> Problem description
Report each line of the entries below that includes "value".

Stored items:
════

(** masks stay in 32 bits *)
Ltac range32 :=
  repeat first
    [ assumption | apply mask_range | apply lor_range; [lia|..] | apply lxor_range; [lia|..] | apply not32_range
    | apply wrap_range; lia | apply b2z_range; lia | apply land_range_l; [lia|] ].

(** a value of which every bit is known *)
Lemma all_known_val k v : slot_sound k v -> in_range 32 v -> all_known k = true -> v = known_val k.
Proof.
  intros [Hb Hv Hk] Hr Ha. apply Z.eqb_eq in Ha. apply Z.bits_inj'. intros n Hn. destruct (Z.ltb_spec n 32).
  - apply Hk; [lia|]. rewrite Ha. apply ones_bit. lia.
  - by rewrite !(in_range_testbit_high 32) by (done || lia).
Qed.

(** a full mask is right about the value it holds *)
Lemma exact_sound v : slot_sound {| known_bits := 0xffffffff; known_val := u32 v |} (u32 v).
Proof. split; cbn; [done|by apply wrap_range|done]. Qed.
Lemma unknown_sound v val : in_range 32 val -> slot_sound {| known_bits := 0; known_val := val |} v.
Proof. split; cbn; [done|done|]. intros n _. by rewrite Z.bits_0. Qed.
(** a value that comes from 16 bits *)
Lemma half_sound v : in_range 16 v -> slot_sound {| known_bits := 0xffff0000; known_val := 0 |} (u32 v).
Proof.
  intros Hv. split; [done|done|]. intros n Hn Hb. cbn [known_bits known_val] in *. rewrite Z.bits_0, u32_bit by done.
  destruct (Z.ltb_spec n 16); [|by rewrite (in_range_testbit_high 16) by (done || lia)].
  exfalso. revert Hb. change 0xffff0000 with (Z.shiftl (Z.ones 16) 16). by rewrite Z.shiftl_spec, Z.testbit_neg_r by lia.
Qed.

(** the masks of zeros and ones *)
Lemma zero_one_sound st sl dst zero one v :
  determ_sound st sl -> in_range 32 zero -> in_range 32 one ->
  (forall n, 0 <= n < 32 -> Z.testbit zero n = true -> Z.testbit v n = false) ->
  (forall n, 0 <= n < 32 -> Z.testbit one n = true -> Z.testbit v n = true) ->
  determ_sound (put_zero_one dst zero one st) (slot_set dst v sl).
Proof.
  intros Hs Hz Ho H0 H1. apply put_sound; [done|]. split; cbn [known_bits known_val]; [range32..|].
  intros n Hn. rewrite u32_bit, !Z.land_spec, !Z.lor_spec, not32_bit by done. specialize (H0 n Hn). specialize (H1 n Hn).
  destruct (Z.testbit zero n), (Z.testbit one n); cbn; intros E; try done; rewrite ?H0, ?H1 by done; try done.
  rewrite H0 in H1 by done. by rewrite H1.
Qed.

Lemma set_bit0_sound st sl (t taken : bool) dst :
  slots_typed sl -> determ_sound st sl -> (t = true -> taken = true) ->
  determ_sound (set_bit0 t dst st) (if taken then slot_set dst (Z.lor (slot_get dst sl) 1) sl else sl).
Proof.
  intros Hty Hs Ht. destruct (Hs dst) as [Hb Hv Hk]. unfold set_bit0.
  assert (H1 : forall n, 0 <= n -> Z.testbit 1 n = (n =? 0)).
  { intros n Hn. change 1 with (2 ^ 0). by rewrite Z.pow2_bits_eqb, Z.eqb_sym by lia. }
  destruct t; [rewrite (Ht eq_refl)|destruct taken]; [apply put_sound|apply put_sound|apply put_sound_same]; try done;
    (split; cbn [known_bits known_val]; [range32..|]); intros n Hn; rewrite ?u32_bit by done;
    rewrite ?Z.lor_spec, ?Z.land_spec, ?not32_bit, ?H1 by (done || lia); specialize (Hk n Hn);
    destruct (n =? 0), (Z.testbit (known_bits (dslot st dst)) n); cbn; rewrite ?orb_true_r, ?orb_false_r; auto; done.
Qed.

Section soundness.
Context {W : Type} `{!Machine W} `{!HostRam W}.
Implicit Types (op : jit_inst W) (x : slots * Sh4 W).

(** the constants of the comparisons are signed *)
Definition imm_ok op : Prop :=
  match op with
  | JIT_OP_SET_GT_SIGNED_CONST _ imm _ | JIT_OP_SET_GE_SIGNED_CONST _ imm _ => - 2 ^ 31 <= imm < 2 ^ 31
  | _ => True
  end.
(** the instructions whose rule is right for every state before them *)
Definition rule_ok op : bool :=
  match op with
  | JIT_OP_SIGN_EXTEND_16 _ | JIT_OP_MOV _ _ | JIT_OP_AND _ _ | JIT_OP_SHLL _ _ | JIT_OP_SHAR _ _ | JIT_OP_SHLR _ _ => false
  | _ => true
  end.

Lemma cpu_to_slot_inv i m x x' : cpu_to_slot (W := W) i m x = Ok (JitNext, x') ->
  exists v s, m (fst x) (snd x) = Ok (v, s) /\ x' = (slot_set i v (fst x), s).
Proof. unfold cpu_to_slot. destruct (m (fst x) (snd x)) as [[v s]|]; [|done]. intros [= <-]. eauto. Qed.

Lemma on_cpu_inv m x x' : on_cpu (W := W) m x = Ok (JitNext, x') -> fst x' = fst x.
Proof. unfold on_cpu. destruct (m (fst x) (snd x)) as [[u s]|]; [|done]. by intros [= <-]. Qed.

Lemma shift_ok_inv {A} n (r : res A) a : shift_ok n r = Ok a -> 0 <= n < 32 /\ r = Ok a.
Proof. unfold shift_ok. destruct (Z.leb_spec 0 n), (Z.ltb_spec n 32); cbn [andb]; naive_solver lia. Qed.

Lemma add_sound st sl s d : slots_typed sl -> determ_sound st sl ->
  forall st', update_state (W := W) st (JIT_OP_ADD s d) = Ok st' -> determ_sound st' (slot_set d (slot_get d sl + slot_get s sl) sl).
Proof.
  intros Hty Hs st'. cbn [update_state]. destruct (all_known (dslot st s) && all_known (dslot st d)) eqn:E.
  - apply andb_true_iff in E as [Es Ed]. intros [= <-].
    rewrite <- (all_known_val _ _ (Hs s) (Hty s) Es), <- (all_known_val _ _ (Hs d) (Hty d) Ed).
    apply put_sound; [done|apply exact_sound].
  - destruct (Z.eqb_spec s d) as [->|Hne]; intros [= <-]; (apply put_sound; [done|]).
    + destruct (Hs d) as [Hb Hv Hk]. split; cbn [known_bits known_val]; [range32..|].
      intros n Hn. rewrite !u32_bit by done. replace (slot_get d sl + slot_get d sl) with (Z.shiftl (slot_get d sl) 1)
        by (rewrite Z.shiftl_mul_pow2 by done; lia).
      rewrite Z.lor_spec, u32_bit, !Z.shiftl_spec by (done || lia). destruct (Z.eqb_spec n 0) as [->|].
      * by rewrite !Z.testbit_neg_r by lia.
      * change 1 with (2 ^ 0) at 2. rewrite Z.pow2_bits_false, orb_false_r by lia. apply Hk. lia.
    + by apply unknown_sound.
Qed.

Lemma sub_sound st sl s d : slots_typed sl -> determ_sound st sl ->
  forall st', update_state (W := W) st (JIT_OP_SUB s d) = Ok st' -> determ_sound st' (slot_set d (slot_get d sl - slot_get s sl) sl).
Proof.
  intros Hty Hs st'. cbn [update_state]. destruct (all_known (dslot st s) && all_known (dslot st d)) eqn:E.
  - apply andb_true_iff in E as [Es Ed]. intros [= <-].
    rewrite <- (all_known_val _ _ (Hs s) (Hty s) Es), <- (all_known_val _ _ (Hs d) (Hty d) Ed).
    apply put_sound; [done|apply exact_sound].
  - destruct (Z.eqb_spec s d) as [->|Hne]; intros [= <-]; (apply put_sound; [done|]).
    + rewrite Z.sub_diag. exact (exact_sound 0).
    + by apply unknown_sound.
Qed.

════

> Solved problem
(** a value of which every bit is known *)
(** a full mask is right about the value it holds *)
(** a value that comes from 16 bits *)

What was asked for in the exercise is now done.